For those of us who practice yoga, this makes a lot of sense. Asana and meditation and breathing techniques can bring us to new and deeper understandings of a variety of life experiences, if not all of them. But even for devout yogis living at an ashram, there are other tools in the toolbox. For example, when we are meeting up with a friend, we have cell phones. When we have work to accomplish across the Pacific Ocean, we have email. Some of us use hiking or running or boxing to relieve our pent up stress.

The point is that we are not only lawyers or yogis, but we have a diverse set of life experience that can be tools in a variety of new experiences. Whether we are trained as paramedics or Olympic athletes or lawyers, our everyday experiences are understood through whatever experiences we have had until that point in life. When we encounter issues for which we have been specifically trained, our toolbox is there to help us navigate through it.

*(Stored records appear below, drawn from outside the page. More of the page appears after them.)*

(** * Office book-lending tracker: the rental and book-lifecycle handlers

    A shallow embedding of the route handlers of the application
    (/api/books, /api/books/my, /api/books/[id], /api/books/[id]/rent,
    /api/rentals/my) and of the client-side "my rentals" aggregation of the
    My Books page, followed by the properties of the rental state machine.

    The persistent store is a record of three tables keyed by primary key
    ([gmap string row]).  Handlers are written in a small state-and-exception
    monad: a store operation may throw, the store keeps the writes made
    before the throw (the handlers open no transaction), and the handler's
    [try]/[catch] turns the exception into a 500 response. *)

From Stdlib Require Import ZArith PrimFloat.
From stdpp Require Import gmap strings list fin_maps sorting.

Local Open Scope string_scope.
Local Open Scope Z_scope.

(** ** Tables *)

Record UserRow := mkUserRow {
  user_name : option string;
  user_image : option string
}.

Record BookRow := mkBookRow {
  title : string;
  author : string;
  isbn : option string;
  description : option string;
  coverImage : option string;
  ownerId : string;
  createdAt : Z
}.

(** Timestamps are milliseconds since the epoch; [returnedAt = None] is the
    SQL null of an open rental. *)
Record RentalRow := mkRentalRow {
  bookId : string;
  userId : string;
  rentedAt : Z;
  returnedAt : option Z
}.

Record Store := mkStore {
  users : gmap string UserRow;
  books : gmap string BookRow;
  rentals : gmap string RentalRow
}.

Global Instance UserRow_eq_dec : EqDecision UserRow.
Proof. solve_decision. Defined.
Global Instance BookRow_eq_dec : EqDecision BookRow.
Proof. solve_decision. Defined.
Global Instance RentalRow_eq_dec : EqDecision RentalRow.
Proof. solve_decision. Defined.

(** ** Query results (rows with their included relations) *)

(** [select: { id, name, image }] on a user relation. *)
Record UserSel := mkUserSel {
  u_id : string;
  name : option string;
  image : option string
}.

(** A rental with [include: { user }]. *)
Record RentalWithUser := mkRentalWithUser {
  r_id : string;
  r_row : RentalRow;
  user : UserSel
}.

But we have to use the tools.

That is the lesson the universe seems to be trying to teach me. Over and over again. This past weekend, I finally understood. And it was a moment when so many of the tools in my toolbox could have been utilized and were not.

The short story is that I met a friend, who had no cell phone, in San Francisco. We were having an amazing time, but then we saw a boat coming into the bay, and she got up on a wall to see it, but with my sprained ankle, I could not climb, so I told her I would walk down to the end of the pier to see it. It was on Pier 39, one of the busiest places in San Francisco, over Memorial Day Weekend. What could possibly go wrong? 

Yep, we got separated. I stayed calm for a few minutes, but as the minutes ticked by, the panic sunk in, and I was sure I had lost my friend in San Francisco. I knew we would eventually find each other, but the panic grew and grew. After about 20 minutes of frantically searching (and calling my mommy), I went to the security booth, and as I was describing my missing friend, she walked by.

Of course, the story has a happy ending (and San Francisco showed off its utter beauty the entire time), but the lesson finally hit home. We have our toolboxes for a reason, and we cannot leave out any part of it. As I felt myself getting more and more freaked out, I felt the yoga bucket emptying faster and faster. I felt the downward spiral, but I saw no way around it. That could have been the toolbox lesson enough, but with my current job, I get that lesson on a daily basis. No, this lesson came from a job I had almost 12 years ago.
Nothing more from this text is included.